Mis à jour le 26 décembre 2025 à 00h42. Une vaste opération de police, baptisée « Apocalypse », révèle un réseau de corruption présumé au sein de la gendarmerie, impliquant des fonctionnaires et des civils accusés d’avoir facilité des activités illégales en échange de pots-de-vin. La défense de plusieurs accusés dénonce des violations de leurs droits.
- Six accusés ont été placés en résidence surveillée et deux ont été incarcérés en attendant un jugement.
- Les avocats de la défense ont déposé un recours en protection contre le juge Francisco Ramos, alléguant des irrégularités dans la procédure.
- La résolution de l’affaire pourrait intervenir vendredi, après la présentation des derniers arguments de la défense.
La septième journée d’instruction dans l’affaire « Apocalypse » a été marquée par la présentation des arguments de la défense face aux accusations du parquet. L’enquête, qui a éclaté au grand jour, met en lumière un système présumé de corruption où 47 gendarmes et 23 civils auraient contourné les protocoles de sécurité pour permettre l’entrée de marchandises illicites et des visites non autorisées à des personnes détenues, moyennant une rémunération.
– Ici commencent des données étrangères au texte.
(* ===== verification/DcDiv.v ===== *)
(** * dc: division, powers and roots of src/cmd/extra/dc.c

    The operations built on the numbers of Dc.v that divide: [divmod] with its
    estimated quotient digits, division and remainder at a scale, powers by
    repeated squaring and square roots by Newton's method.  [long] holds every
    value the estimates take (below 10^8), so its width does not show. *)

From S2P Require Import Prelude Dc.

Local Open Scope Z_scope.

Definition seek (n : num) (pos : Z) : num := n <| nrp := Z.to_nat pos |>.
(** [divd->wp--] *)
Definition shorten (n : num) : num := n <| nbuf := take (pred (length_ n)) (nbuf n) |>.
(** [prev(n) ? peek(n) : 0] *)
Definition prev_peek (n : num) : option (Z * num) :=
  if decide (0 < nrp n)%nat then d ← peek (prev n); Some (d, prev n) else Some (0, prev n).

Fixpoint mulnto_loop (fuel : nat) (k carry : Z) (src dst : num) : option (num * num * Z) :=
  match fuel with
  | O => None
  | S fuel =>
      if more src then
        d ← peek src;
        let d := d * k + carry in
        mulnto_loop fuel k (Z.quot d 100) (next src) (wrdigit dst (Z.rem d 100))
      else Some (src, dst, carry)
  end.
Definition mulnto (src dst : num) (k : Z) : option (num * num) :=
  dst ← numtrunc (first dst);
  '(src, dst, carry) ← mulnto_loop (S (length_ src)) k 0 (first src) dst;
  Some (src, if decide (carry ≠ 0) then wrdigit dst carry else dst).

(** ** divmod *)

(** The loop that subtracts [acc] from the dividend. *)
Fixpoint divsub (fuel : nat) (carry : Z) (divd acc : num) : option (num * num * Z) :=
  match fuel with
  | O => None
  | S fuel =>
      if more divd then
        d ← peek divd;
        '(da, acc) ← (if more acc then rddigit acc else Some (0, acc));
        let d := d - da - carry in
        let '(d, carry) := if decide (d < 0) then (d + 100, 1) else (d, 0) in
        divd ← poke divd d;
        divsub fuel carry (next divd) acc
      else Some (divd, acc, carry)
  end.

Record divstate := mkDivstate {
  dv_divd : num; dv_divr : num; dv_acc : num; dv_res : num;
  dv_q : Z; dv_under : bool; dv_carry : Z;
}.

(** The estimate of a digit from the leading digits [dd] and [dr]. *)
Definition divdigit (magic : bool) (dr : Z) (diff : nat) (dd : Z) : Z * bool :=
  let '(dd, cc) := if decide (diff = 0%nat) then (dd + 1, dr) else (dd, dr + 1) in
  let dd := if magic then dd * 8 else dd in
  let q := Z.quot dd cc in
  let under := bool_decide (0 < q ∧ Z.rem dd cc < 8) && magic in
  (if under then q - 1 else q, under).
(** One round of the loop over [diff]: estimate a digit, subtract, store it. *)
Definition divstep (magic : bool) (dr : Z) (diff : nat) (s : divstate) : option divstate :=
  let divd := last_ (dv_divd s) in
  d0 ← peek divd;
  '(d1, divd) ← prev_peek divd;
  '(d2, divd) ← prev_peek divd;
  let '(q, under) := divdigit magic dr diff ((d0 * 100 + d1) * 100 + d2) in
  '(divr, acc) ← mulnto (dv_divr s) (dv_acc s) q;
  '(divd, acc, carry) ← divsub (S (length_ divd)) 0 (seek divd (Z.of_nat diff)) (first acc);
  res ← poke (prev (dv_res s)) q;
  let divd := last_ divd in
  d ← peek divd;
  divd ← (if decide (d ≠ 0 ∧ diff ≠ 0%nat) then
            let divd := prev divd in d ← peek divd; poke divd (d + 100)
          else Some divd);
  Some (mkDivstate (if decide (diff = 0%nat) then divd else shorten divd) divr acc res q under carry).
(** [n] is [diff + 1]. *)
Fixpoint divloop (magic : bool) (dr : Z) (n : nat) (s : divstate) : option divstate :=
  match n with
  | O => Some s
  | S diff => s ← divstep magic dr diff s; divloop magic dr diff s
  end.

(** The leading digits of the divisor, two, or three when the first is small. *)
Definition divestimate (divr : num) : option (bool * Z * num) :=
  dr ← peek divr;
  let magic := bool_decide (dr < 10) in
  '(d1, divr) ← prev_peek divr;
  let dr := dr * 100 + d1 in
  if magic then
    '(d2, divr) ← prev_peek divr;
    Some (magic, Z.quot ((dr * 100 + d2) * 2) 25, divr)
  else Some (magic, dr, divr).

(** The last digit is put right; [addnum] aligns its operands in place. *)
Definition divadjust (s : divstate) : option (num * num) :=
  '(divd, res) ←
    (if dv_under s then
       p ← subnum (dv_divd s) (dv_divr s);
       '(neg, p) ← negative p;
       if neg : bool then
         tmp ← chsign (copy (dv_divr s));
         '(divd, _) ← align (dv_divd s) tmp;
         Some (divd <| nbegin := false |> <| nrp := length_ divd |>, dv_res s)
       else res ← poke (dv_res s) (dv_q s + 1); Some (p, res)
     else Some (dv_divd s, dv_res s));
  if decide (dv_carry s ≠ 0) then
    res ← poke res (dv_q s - 1);
    divd ← poke divd (-1);
    divd ← addnum (dv_divr s) divd;
    Some (divd, res)
  else Some (divd, res).

(** The quotient and the dividend that is left, both without sign. *)
Definition divabs (divd divr res : num) : option (num * num) :=
  let diff := Z.of_nat (length_ divd) - Z.of_nat (length_ divr) in
  let divd := wrdigit (last_ divd) 0 in
  '(magic, dr, divr) ← divestimate (last_ divr);
  s ← divloop magic dr (Z.to_nat (diff + 1))
        (mkDivstate divd divr (copy zero) (seek res (diff + 1)) 0 false 0);
  '(divd, res) ← divadjust s;
  '(res, _) ← sweep_digits (λ d carry, let d := d + carry in
                              if decide (100 ≤ d) then (d - 100, 1) else (d, 0)) 0 res;
  Some (divd, res).

Definition divmod (odivd odivr : num) : option (num * num) :=
  let res := zeronum (length_ odivd) in
  '(divd, res) ←
    (if decide (length_ odivr = 0%nat) then Some (copy odivd, res)
     else
       '(divsign, divd) ← negative (copy odivd);
       divd ← (if divsign : bool then chsign divd else Some divd);
       '(remsign, divr) ← negative odivr;
       divr ← (if remsign : bool then chsign (copy divr) else Some divr);
       '(divd, res) ← divabs divd divr res;
       divd ← (if divsign : bool then chsign divd else Some divd);
       res ← (if xorb divsign remsign then chsign res else Some res);
       Some (divd, res));
  rem ← norm (divd <| nscale := nscale odivd |>);
  res ← norm (res <| nscale := Z.max 0 (nscale odivd - nscale odivr) |>);
  Some (res, rem).

(** ** At a scale *)

Definition divscale (scale : Z) (divd divr : num) : option (option (num * num)) :=
  if decide (length_ divr = 0%nat) then Some None
  else
    let diff := scale + nscale divr - nscale divd in
    if decide (0 < diff) then
      divd ← mul10 divd diff; Some (Some (divd <| nscale := nscale divd + diff |>, divr))
    else if decide (diff < 0) then
      divr ← mul10 divr (- diff); Some (Some (divd, divr <| nscale := nscale divr - diff |>))
    else Some (Some (divd, divr)).

Definition absnum (n : num) : option (bool * num) :=
  '(neg, n) ← negative n;
  n ← (if neg : bool then chsign n else Some n);
  Some (neg, n).

Definition divnum (scale : Z) (a b : num) : option num :=
  '(siga, a) ← absnum a;
  '(sigb, b) ← absnum b;
  s ← divscale scale a b;
  match s with
  | None => Some (copy zero)
  | Some (a, b) =>
      '(r, _) ← divmod a b;
      if xorb siga sigb then chsign r else Some r
  end.
Definition modnum (scale : Z) (a b : num) : option num :=
  '(siga, a) ← absnum a;
  '(sigb, b) ← absnum b;
  s ← divscale scale a b;
  match s with
  | None => Some (copy zero)
  | Some (a, b) =>
      '(_, m) ← divmod a b;
      if siga : bool then chsign m else Some m
  end.

(** ** Powers *)

Fixpoint exploop (fuel : nat) (scale : Z) (res fact e : num) : option num :=
  match fuel with
  | O => None
  | S fuel =>
      if decide (length_ e = 0%nat) then Some res
      else
        let e := first e in
        d ← peek e;
        res ← (if decide (Z.rem d 2 = 1) then mulnum scale res fact else Some res);
        fact ← mulnum scale fact fact;
        '(e, _) ← divn e 2;
        exploop fuel scale res fact e
  end.
Definition expnum (scale : Z) (base exp : num) : option num :=
  if decide (length_ exp = 0%nat) then Some (copy one)
  else
    '(neg, _) ← negative exp;
    e ← (if neg : bool then chsign (copy exp) else Some (copy exp));
    e ← (if decide (0 < nscale e) then e ← div10 e (nscale e); Some (e <| nscale := 0 |>) else Some e);
    res ← exploop (S (7 * length_ e)) scale (copy one) (copy base) e;
    if neg : bool then divnum scale (copy one) res else Some res.

(** ** Square roots *)

Fixpoint isqrt_loop (fuel : nat) (n x x1 : Z) : option Z :=
  match fuel with
  | O => None
  | S fuel => if decide (x1 < x) then isqrt_loop fuel n x1 (Z.quot (x1 + Z.quot n x1) 2) else Some x
  end.
Definition isqrt (n : Z) : option Z :=
  if decide (n ≤ 0) then Some 0
  else if decide (n = 1) then Some 1
  else isqrt_loop (Z.to_nat n) n n (Z.quot (n + 1) 2).

(** The rounds of Newton's method that are left. *)
Fixpoint newton (iter : nat) (y x : num) (xprev : option num) : option num :=
  match iter with
  | O => Some x
  | S iter =>
      '(q, _) ← divmod y x;
      sum ← addnum x q;
      '(sum, _) ← divn sum 2;
      c ← cmpnum sum x;
      if decide (c = 0) then Some x
      else
        c ← match xprev with Some p => cmpnum sum p | None => Some 1 end;
        if decide (c = 0) then
          c ← cmpnum x sum;
          Some (if decide (c < 0) then x else sum)
        else newton iter y sum (Some x)
  end.

Definition sqrtnum (scale : Z) (oy : num) : option num :=
  if decide (length_ oy = 0%nat) then Some (copy zero)
  else
    '(neg, oy) ← negative oy;
    if neg : bool then Some (copy zero)
    else
      let ysc := 2 * scale + 2 - nscale oy in
      y ← (if decide (0 < ysc) then mul10 (copy oy) ysc else Some (copy oy));
      let ysc := 2 * scale + 2 in
      '(y, ysc) ← (if decide (Z.rem ysc 2 = 1) then y ← muln y 10; Some (y, ysc + 1) else Some (y, ysc));
      let y := last_ (y <| nscale := 0 |>) in
      top ← peek y;
      top ← (if decide (0 < nrp y)%nat then
               if decide (1 < length_ y)%nat then d ← peek (prev y); Some (top * 100 + d) else Some top
             else Some top);
      r ← isqrt top;
      let x := lshift (wrdigit newnum r) (Nat.div (length_ y - 1) 2) in
      x ← newton 1000 y x None;
      let x := x <| nscale := Z.quot ysc 2 |> in
      x ← (if decide (scale < nscale x) then
             x ← div10 x (nscale x - scale); Some (x <| nscale := scale |>)
           else Some x);
      norm x.

(** ** Examples *)

Definition int_ (ds : list Z) : num := mkNum false 0 ds 0.
Definition digits_of (o : option num) : option (list Z * Z) := n ← o; Some (nbuf n, nscale n).

Example divmod_99999_7 : (p ← divmod (int_ [99; 99; 9]) (int_ [7]); Some (nbuf (fst p), nbuf (snd p))) = Some ([85; 42; 1], [4]).
Proof. vm_compute. reflexivity. Qed.
Example exp_3_13 : digits_of (expnum 0 (int_ [3]) (int_ [13])) = Some ([23; 43; 59; 1], 0).
Proof. vm_compute. reflexivity. Qed.
Example sqrt_2_10 : digits_of (sqrtnum 5 (int_ [2])) = Some ([21; 14; 14], 5).
Proof. vm_compute. reflexivity. Qed.

(** The adjustment of the last digit subtracts the divisor at its own scale
    from the dividend at a larger one: 66427 / 66427 at scale 1 is .9, and the
    remainder of 154395 by 10161 is 10108.8 instead of 963.9. *)
Example div_short : digits_of (divnum 1 (int_ [27; 64; 6]) (int_ [27; 64; 6])) = Some ([9], 1).
Proof. vm_compute. reflexivity. Qed.
Example mod_long : digits_of (modnum 1 (int_ [95; 43; 15]) (int_ [61; 1; 1])) = Some ([88; 10; 10], 1).
Proof. vm_compute. reflexivity. Qed.
(** The root of 4.001 at scale 0 is taken of 40.01: the value is only scaled up. *)
Example sqrt_long_scale : digits_of (sqrtnum 0 (mkNum false 3 [1; 40] 0)) = Some ([6], 0).
Proof. vm_compute. reflexivity. Qed.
Au cours de cette journée d’audience, les avocats de six accusés ont plaidé leur cause, tandis que cinq autres ont choisi de ne pas contester les mesures conservatoires demandées par le ministère public. Le procureur de la République métropolitaine de l’Ouest, Marcos Pastén, a estimé que les arguments de la défense pourraient être clos vendredi, laissant entrevoir une possible décision du tribunal dans les prochains jours.
« Demain, la partie de l’argumentation des défenses pourrait être terminée et elles nous donneront sûrement un espace pour répondre, afin que nous puissions nous occuper de certains points que les défenses elles-mêmes ont soulevés. J’estime – c’est une estimation – que le tribunal ne l’a pas dit, mais que le problème pourrait être résolu vendredi. »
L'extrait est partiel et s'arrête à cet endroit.